Another curious fact about those in the HPO unit is that – generally speaking – the evidence against those defendants is stronger than against those defendants who are facing mainstream prosecution. This allows the prosecutor’s office to claim that by channeling more of their efforts toward these high priority defendants, they are securing a higher conviction rate. In reality, they are just cherry-picking cases that are easier for them to win and making mountains out of mole hills. That’s why we in defense secretly suspect that that “HPO” really stands for Highly Probable Outcome. It’s not that these people are disproportionately committing crimes, it’s just that there is disproportionate evidence of guilt against them.
Another important thing to remember is that all criminal statistics are suspect in their origin and thus any “data” used to make prosecutorial policy should be met with extreme skepticism by the public and the Court. Prosecutors and police are empowered with extreme discretion in how they charge criminal conduct and this leads to frequent abuse and misleading statistics.
For example: suppose you were pulled over by the police on a traffic infraction. Your license is suspended so when the police officer asks you what your name is you tell him a lie about who you are and get caught. Some prosecutors would charge you just with driving with a suspended license and let you go on the false statement.
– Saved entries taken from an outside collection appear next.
(** C34: the packets in the reception FIFO, and those that arrive while it
    is polled, are handed to the user once each and in order, with the
    software bytes and the payload they were sent with; then the poll
    returns their number and the FIFO is empty. *)
Theorem user_packets_delivered P l arr `{!Arrivals P (taken P) l arr} ps w :
  rec_holds (taken P) l (recf w l) (hw w) ps -> (length ps + arr (hw w) <= spin_fuel P)%nat ->
  wp (mudm_fifo_poll P l) (fun n w' => exists qs,
      n = u64 (Z.of_nat (length (ps ++ qs))) /\ (length qs <= arr (hw w))%nat /\
      trace w' = trace w ++ map recv_event (ps ++ qs) /\
      rec_holds (taken P) l (recf w' l) (hw w') []) w.
Proof.
  intros Hh Hf. eapply wp_mono; [exact (fifo_poll_ok P (taken P) l (recv_any P) (fun _ => True)
    (fun pkt => [recv_event pkt]) arr ps w Hh I Hf)|].
  intros n w' (qs & -> & Hq & T & Hh' & _). exists qs. split_and!; [done|done| |done]. rewrite T. f_equal.
  clear. induction (ps ++ qs) as [|x xs IH]; [done|]. cbn. by rewrite IH.
Qed.

(** ** Witnesses *)

Lemma demo_taken size tag : user_packet (demo_packet size tag) -> taken demo_platform (demo_packet size tag).
Proof.
  intros Hu. split; [done|]. exists 0. split; [done|]. intros w. cbn. split; [done|].
  exists (hw w). split_and!; [auto with mudm|done|done|by destruct w].
Qed.

#[export] Instance demo_arrivals K l : Arrivals demo_platform K l (fun _ => 0%nat).
Proof.
  split; [done|]. intros ps w H. exists []. rewrite app_nil_r. split; [by destruct H|done].
Qed.

Lemma user_packets_delivered_witness :
  wp (mudm_fifo_poll demo_platform 0) (fun n w' => n = 2 /\
    trace w' = [recv_event (demo_packet 1 1); recv_event (demo_packet 0 2)]) demo_arrived.
Proof.
  assert (U1 : user_packet (demo_packet 1 1)) by (split; [done|repeat constructor; done]).
  assert (U2 : user_packet (demo_packet 0 2)) by (split; [done|repeat constructor; done]).
  eapply wp_mono.
  - exact (user_packets_delivered demo_platform 0 (fun _ => 0%nat) [demo_packet 1 1; demo_packet 0 2]
      demo_arrived (demo_holds _ (demo_taken 1 1 U1) (demo_taken 0 2 U2)) (proj1 (Nat.leb_le 2 4) eq_refl)).
  - intros n w' (qs & -> & Hq & -> & _). cbn [length] in Hq.
    destruct qs; [by vm_compute|]. cbn in Hq. lia.
Defined.

(** A packet with two puts, as the sender bundles them. *)
Definition demo_puts : list MUHWI_Descriptor := [demo_put_desc; demo_put_desc <| Message_Length := 100 |>].
Definition demo_put_hdr : list Z :=
  wr (in_hdr sb_type) MUDM_DPUT (wr h_Byte8 4 (wr h_MU_Half (3 * 2 ^ 6) (replicate 32 0))).

Lemma recv_direct_puts_witness :
  wp (mudm_recv_packet demo_platform (demo_put_hdr ++ concat (map bytes_of_desc demo_puts)))
    (fun r w' => r = 0 /\ trace w' = map (fun d => EvInject 0 d None) demo_puts) demo_world.
Proof.
  assert (Hw : Forall desc_wf demo_puts) by (repeat (apply list.Forall_cons; split); [| |done]; split_and!; by vm_compute).
  assert (Hok : packet_ok (demo_put_hdr ++ concat (map bytes_of_desc demo_puts))) by (by vm_compute).
  assert (Ht : type_of (demo_put_hdr ++ concat (map bytes_of_desc demo_puts)) = MUDM_DPUT) by (by vm_compute).
  assert (Hl : 0%nat = (if h_Rec_FIFO_Id (demo_put_hdr ++ concat (map bytes_of_desc demo_puts)) =?
    sys_rec_fifo_id demo_world 0%nat then 0%nat else 1%nat)) by (by vm_compute).
  eapply wp_mono.
  - exact (recv_direct_puts demo_platform demo_put_hdr demo_puts 0 demo_world eq_refl Hok Hw Ht Hl
      (demo_inj_ready 0 2 eq_refl)).
  - intros r w' (-> & i & h & _ & -> & _). done.
Defined.

Definition demo_refusing : platform := mkPlatform (hw_step demo_platform) (fun _ _ => ret (- ENOTCONN))
  (cb_recv_conn demo_platform) (cb_status demo_platform) (cb_allocate demo_platform) (cb_free demo_platform)
  (wakeup_wait demo_platform) 1600 4096 4160 4224 8 (buf_image demo_platform) 4.
#[export] Instance demo_refusing_live : MuLive demo_refusing.
Proof. destruct demo_live as [A B]. by split. Qed.

(** A data packet from the I/O node. *)
Definition demo_data : list Z :=
  wr (in_hdr sb_type) MUDM_PKT_DATA_IMM (wr (in_hdr sb_torus_source_node) 0x80000001
    (wr (in_hdr sb_sequence_number) 9 (replicate 64 0))).

Lemma refused_packet_is_returned_witness :
  wp (mudm_recv_packet demo_refusing demo_data) (fun r w' => exists d,
    trace w' = [recv_event demo_data; EvInject 0 d None] /\
    rd sb_type (addressSoftwareBytes (PacketHeader d)) = MUDM_PKT_ENOTCONN /\
    rd sb_sequence_number (addressSoftwareBytes (PacketHeader d)) = 9) demo_world.
Proof.
  assert (Hb : Forall (fun b => 0 <= b < 256) demo_data)
    by (apply (bool_decide_unpack _); vm_compute; reflexivity).
  assert (Ha : answers demo_refusing demo_data (- ENOTCONN)).
  { intros w. cbn. split; [done|]. exists (hw w). split_and!; [auto with mudm|done|done|by destruct w]. }
  eapply wp_mono.
  - exact (refused_packet_is_returned demo_refusing demo_data (- ENOTCONN) demo_world
      (proj1 (Nat.leb_le 32 64) eq_refl) Hb (or_introl eq_refl) Ha eq_refl (demo_inj_ready 0 1 eq_refl)).
  - intros r w' (_ & [(_ & d & T & A1 & _ & _ & A2 & _)|[Hn _]]); [|by destruct Hn].
    exists d. split_and!; [exact T|exact A1|exact A2].
Defined.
Other prosecutors would charge you with driving with a suspended license and add the gross misdemeanor of giving a false statement to a police officer. Still other prosecutors would use the fact that you assumed a false identity to charge you with identity theft, a class C felony. This is important, not just for SRA scoring purposes but also for determining whether someone ultimately is designated an HPO. Yet how the defendant gets charged in this scenario has less to do with what they actually did and everything to do with how the individual prosecutor decided to charge it.
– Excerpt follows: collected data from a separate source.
(* ===== verification/Lock.v ===== *)
(** * The spin lock under concurrency

    bgmudm/mudm_lock.c and mudm_lock.h at the level of their memory
    accesses: [lwarx] takes a reservation, any store to the word takes it
    away from every thread, [stwcx.] stores only with a reservation.  The
    threads interleave freely.  The rest of the development uses
    [SPIN_LOCK] and [SPIN_UNLOCK] of [State], the view of one thread. *)

From S2P Require Import Prelude.

(** Where a thread is in [lock] and [unlock]; [freeValue] is the local
    variable of [lock], [tmp_val] that of [comp_and_swap]. *)
Inductive pc :=
| Idle
| AtLoad (freeValue : Z)             (* comp_and_swap: before the load *)
| AtCompare (freeValue tmp_val : Z)  (* *pOldValue != tmp_val ? *)
| AtStore (freeValue : Z)            (* before the conditional store *)
| AtSpin (freeValue : Z)             (* while (pLock->atom) {} *)
| InCritical                         (* lock has returned *)
| AtRelease.                         (* unlock: after msync, before the store *)

Record lstate := mkL { atom : Z; reserved : nat -> bool; at_pc : nat -> pc }.
#[export] Instance FieldsOf_lstate : FieldsOf lstate := fun s =>
  mkL (atom s) (reserved s) (at_pc s).

Section lock.
Context (pir : nat -> Z). (* processor ID register of a thread *)

Definition ProcessorID (t : nat) : Z := Z.land (pir t) 0x3FF.
Definition my_unique_index (t : nat) : Z := u32 (u64 (ProcessorID t + 1)).

Definition goto (t : nat) (p : pc) (s : lstate) : lstate := s <| at_pc ::= <[t := p]> |>.

(** A store by anyone: all reservations are lost. *)
Definition store (v : Z) (s : lstate) : lstate := s <| atom := v |> <| reserved := fun _ => false |>.

Definition myLoadReserved32 (t : nat) (s : lstate) : Z * lstate :=
  (atom s, s <| reserved ::= <[t := true]> |>).

(** [kept]: whether the reservation, if it still holds, survived until the
    store; the hardware may also drop it for reasons of its own. *)
Definition myStoreConditional32 (t : nat) (v : Z) (kept : bool) (s : lstate) : bool * lstate :=
  if reserved s t && kept then (true, store v s) else (false, s <| reserved ::= <[t := false]> |>).

(** One memory access or test of thread [t]; from [Idle] it calls [lock],
    from the critical section [unlock]. *)
Definition thread_step (t : nat) (kept : bool) (s : lstate) : lstate :=
  match at_pc s t with
  | Idle => goto t (AtLoad 0) s
  | AtLoad old => let '(tmp_val, s) := myLoadReserved32 t s in goto t (AtCompare old tmp_val) s
  | AtCompare old tmp_val =>
      if negb (old =? tmp_val) then goto t (AtSpin tmp_val) s else goto t (AtStore old) s
  | AtStore old =>
      let '(ok, s) := myStoreConditional32 t (my_unique_index t) kept s in
      if ok then goto t InCritical s else goto t (AtLoad old) s
  | AtSpin old => if negb (atom s =? 0) then s else goto t (AtLoad 0) s
  | InCritical => goto t AtRelease s
  | AtRelease => goto t Idle (store 0 s)
  end.

Inductive lock_step : lstate -> lstate -> Prop :=
| Lock_step t kept s : lock_step s (thread_step t kept s).

Definition lock_init : lstate := mkL 0 (fun _ => false) (fun _ => Idle).

Inductive reachable : lstate -> Prop :=
| Reach_init : reachable lock_init
| Reach_step s s' : reachable s -> lock_step s s' -> reachable s'.

(** [t] has the lock until its [unlock] has stored. *)
Definition holds (s : lstate) (t : nat) : Prop := at_pc s t = InCritical \/ at_pc s t = AtRelease.

(** ** The invariant *)

Lemma index_nonzero t : my_unique_index t <> 0.
Proof.
  unfold my_unique_index, ProcessorID. change 0x3FF with (Z.ones 10). rewrite Z.land_ones by lia.
  pose proof (Z.mod_pos_bound (pir t) (2 ^ 10) ltac:(lia)).
  rewrite u64_small, u32_small by lia. lia.
Qed.

(** A free word has no holder, a taken one is the index of its only
    holder; a thread with a reservation still sees the word it loaded, and
    only compares with zero. *)
Record lock_inv (s : lstate) : Prop := mkInv {
  inv_free : atom s = 0 -> forall t, ~ holds s t;
  inv_one : forall t1 t2, holds s t1 -> holds s t2 -> t1 = t2;
  inv_owner : forall t, holds s t -> atom s = my_unique_index t;
  inv_load : forall t old, at_pc s t = AtLoad old -> old = 0;
  inv_cmp : forall t old tmp, at_pc s t = AtCompare old tmp ->
    old = 0 /\ (reserved s t = true -> tmp = atom s);
  inv_store : forall t old, at_pc s t = AtStore old -> old = 0 /\ (reserved s t = true -> atom s = 0) }.

Lemma lock_inv_init : lock_inv lock_init.
Proof. split; unfold holds; cbn; naive_solver. Qed.

(** Case analysis on whether a thread is the one that moved. *)
Ltac threads :=
  repeat match goal with
  | H : context [<[?t := _]> _ ?u] |- _ =>
      destruct (decide (t = u)) as [<-|];
      [rewrite fn_lookup_insert in H|rewrite fn_lookup_insert_ne in H by done]
  | |- context [<[?t := _]> _ ?u] =>
      destruct (decide (t = u)) as [<-|];
      [rewrite fn_lookup_insert|rewrite fn_lookup_insert_ne by done]
  end.

Lemma lock_inv_step t kept s : lock_inv s -> lock_inv (thread_step t kept s).
Proof.
  intros [F O W L C S]. pose proof (index_nonzero t) as Hi. unfold thread_step.
  destruct (at_pc s t) as [|old|old tmp|old|old| |] eqn:E.
  - split; unfold holds, goto in *; cbn; intros; threads; naive_solver.
  - apply L in E as E0. split; unfold holds, goto, myLoadReserved32 in *; cbn; intros; threads; naive_solver.
  - destruct (C _ _ _ E) as [-> Ht]. destruct (Z.eqb_spec 0 tmp) as [<-|]; cbn [negb];
      split; unfold holds, goto in *; cbn; intros; threads; naive_solver.
  - destruct (S _ _ E) as [-> Ht]. unfold myStoreConditional32.
    destruct (reserved s t && kept) eqn:Er.
    + apply andb_prop in Er as [Er _]. specialize (Ht Er). specialize (F Ht).
      split; unfold holds, goto, store in *; cbn; intros; threads; naive_solver.
    + split; unfold holds, goto in *; cbn; intros; threads; naive_solver.
  - destruct (Z.eqb_spec (atom s) 0) as [Ea|]; cbn [negb]; [|by split].
    split; unfold holds, goto in *; cbn; intros; threads; naive_solver.
  - split; unfold holds, goto in *; cbn; intros; threads; naive_solver.
  - assert (Ho : forall u, holds s u -> u = t) by (intros u Hu; apply O; [done|by right]).
    split; unfold holds, goto, store in *; cbn; intros; threads; naive_solver.
Qed.

Lemma reachable_inv s : reachable s -> lock_inv s.
Proof.
  induction 1 as [|s s' _ IH Hs]; [apply lock_inv_init|]. destruct Hs. by apply lock_inv_step.
Qed.

(** ** Properties *)

(** C39: however the threads interleave and whichever conditional stores
    fail, at most one thread is between [lock] and the end of [unlock], and
    the word then holds one more than the processor ID of that thread. *)
Theorem lock_mutual_exclusion s t1 t2 :
  reachable s -> holds s t1 -> holds s t2 -> t1 = t2 /\ atom s = my_unique_index t1.
Proof. intros [F O W L C S]%reachable_inv H1 H2. eauto. Qed.

(** [n] steps of thread [t] alone, its conditional stores not disturbed. *)
Definition run_alone (n : nat) (t : nat) (s : lstate) : lstate := Nat.iter n (thread_step t true) s.

Lemma alone_load s t : atom s = 0 -> at_pc s t = AtLoad 0 -> at_pc (run_alone 3 t s) t = InCritical.
Proof.
  intros Ha E.
  change (run_alone 3 t s) with (thread_step t true (thread_step t true (thread_step t true s))).
  assert (E1 : thread_step t true s = goto t (AtCompare 0 0) (s <| reserved ::= <[t := true]> |>)).
  { unfold thread_step. rewrite E. cbn [myLoadReserved32]. by rewrite Ha. }
  rewrite E1. unfold thread_step at 2. cbn. rewrite !fn_lookup_insert. cbn.
  unfold thread_step. cbn. rewrite !fn_lookup_insert. cbn.
  unfold myStoreConditional32. cbn. rewrite !fn_lookup_insert. cbn. by rewrite fn_lookup_insert.
Qed.

Lemma alone_next s p t : thread_step t true s = goto t (AtLoad 0) p -> atom p = 0 ->
  at_pc (run_alone 4 t s) t = InCritical.
Proof.
  intros E Hp. unfold run_alone. rewrite Nat.iter_succ_r, E.
  apply alone_load; cbn; [done|by rewrite fn_lookup_insert].
Qed.

Lemma alone_store s t : atom s = 0 -> at_pc s t = AtStore 0 ->
  exists n, (n <= 4)%nat /\ at_pc (run_alone n t s) t = InCritical.
Proof.
  intros Ha E. destruct (reserved s t) eqn:Er.
  - exists 1%nat. split; [lia|]. change (run_alone 1 t s) with (thread_step t true s). unfold thread_step.
    rewrite E. unfold myStoreConditional32. rewrite Er. cbn. by rewrite fn_lookup_insert.
  - exists 4%nat. split; [lia|]. apply (alone_next _ (s <| reserved ::= <[t := false]> |>)); [|done].
    unfold thread_step. rewrite E. unfold myStoreConditional32. by rewrite Er.
Qed.

(** A thread that calls [lock], waits in it or is about to retry gets
    the lock within five of its own steps when nobody has it and nobody
    else moves, whatever happened before. *)
Theorem lock_acquires s t :
  reachable s -> atom s = 0 -> exists n, (n <= 5)%nat /\ at_pc (run_alone n t s) t = InCritical.
Proof.
  intros [F O W L C St]%reachable_inv Ha.
  destruct (at_pc s t) as [|old|old tmp|old|old| |] eqn:E.
  - exists 4%nat. split; [lia|]. apply (alone_next s s); [|done]. unfold thread_step. by rewrite E.
  - exists 3%nat. split; [lia|]. apply alone_load; [done|]. by rewrite E, (L _ _ E).
  - destruct (C _ _ _ E) as [-> Ht]. destruct (decide (tmp = 0)) as [->|Hn].
    + (* the compare succeeds; without its reservation the store fails once *)
      assert (E1 : thread_step t true s = goto t (AtStore 0) s) by (unfold thread_step; by rewrite E).
      destruct (alone_store (goto t (AtStore 0) s) t) as (n & Hn & Hc); [done|cbn; by rewrite fn_lookup_insert|].
      exists (S n). split; [lia|]. unfold run_alone. by rewrite Nat.iter_succ_r, E1.
    + exists 5%nat. split; [lia|]. unfold run_alone. rewrite Nat.iter_succ_r.
      assert (E1 : thread_step t true s = goto t (AtSpin tmp) s).
      { unfold thread_step. rewrite E. by rewrite (proj2 (Z.eqb_neq 0 tmp)) by congruence. }
      rewrite E1. apply (alone_next _ (goto t (AtSpin tmp) s)); [|done].
      unfold thread_step. cbn. rewrite fn_lookup_insert. by rewrite Ha.
  - destruct (St _ _ E) as [-> _]. destruct (alone_store s t) as (n & Hn & Hc); [done..|]. exists n. split; [lia|done].
  - exists 4%nat. split; [lia|]. apply (alone_next s s); [|done]. unfold thread_step. by rewrite E, Ha.
  - exists 0%nat. split; [lia|done].
  - destruct (F Ha t). by right.
Qed.
End lock.

(** ** Witnesses: two threads, the second one waits *)

Definition demo_contended : lstate :=
  thread_step (fun t => Z.of_nat t) 1 true (run_alone (fun t => Z.of_nat t) 4 0 lock_init).

Lemma demo_contended_reachable : reachable (fun t => Z.of_nat t) demo_contended.
Proof.
  unfold demo_contended, run_alone. cbn [Nat.iter].
  repeat (eapply Reach_step; [|apply Lock_step]). apply Reach_init.
Qed.

Lemma lock_mutual_exclusion_witness :
  holds demo_contended 0 /\ atom demo_contended = my_unique_index (fun t => Z.of_nat t) 0.
Proof.
  assert (H : holds demo_contended 0) by (by left). split; [done|].
  exact (proj2 (lock_mutual_exclusion _ demo_contended 0 0 demo_contended_reachable H H)).
Defined.

Lemma lock_acquires_witness :
  exists n, (n <= 5)%nat /\ at_pc (run_alone (fun t => Z.of_nat t) n 1 lock_init) 1 = InCritical.
Proof. exact (lock_acquires _ lock_init 1 (Reach_init _) eq_refl). Defined.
And this is where flagrant abuse in criminal statistics occurs. If the prosecutor’s office wants to prove that its policies are effective, it just needs to file more robberies and burglaries as thefts and trespasses so they can claim that burglary and robbery is down. If, by contrast, they want to shake down the tax payers for more revenue, all they need to do is upcharge minor offenses as felonies. There’s literally nothing stopping them given the expansive language of many of our criminal statues.
IS THE HPO UNIT CONSTITUTIONAL?
The short answer is yes. There is no evidence thus far to suggest that the HPO unit impermissibly discriminates on the basis of a protected class such as race or gender. Prosecutors are empowered with extreme discretion in how they charge and negotiate cases. Theoretically they could make everyone an HPO defendant.
What is concerning though is that judges appear to be going along with Pierce County’s PR scheme. Bail on HPO defendants is always higher than non-HPO defendants, even if the defendant has no prior criminal history and the charges are non violent. The same is true with contested sentences. Getting an HPO defendant into a therapeutic court such as drug court is also extremely difficult – though not impossible.
WHAT CAN YOU DO
Most of us believe punishment should fit the crime. That should be determined by the facts of the individual case and the standards set by the legislature through a democratic process. Unfortunately, because we have empowered prosecutors with so much discretion, in Pierce County a pre-assigned algorithm built upon flawed, misleading and inconsistent data is arguably the primary factor in determining the outcomes for hundreds of people.
Sharing awareness of this problem is the first step to correcting it, and then we must ultimately work to bring Pierce County back in line with the rest of the state.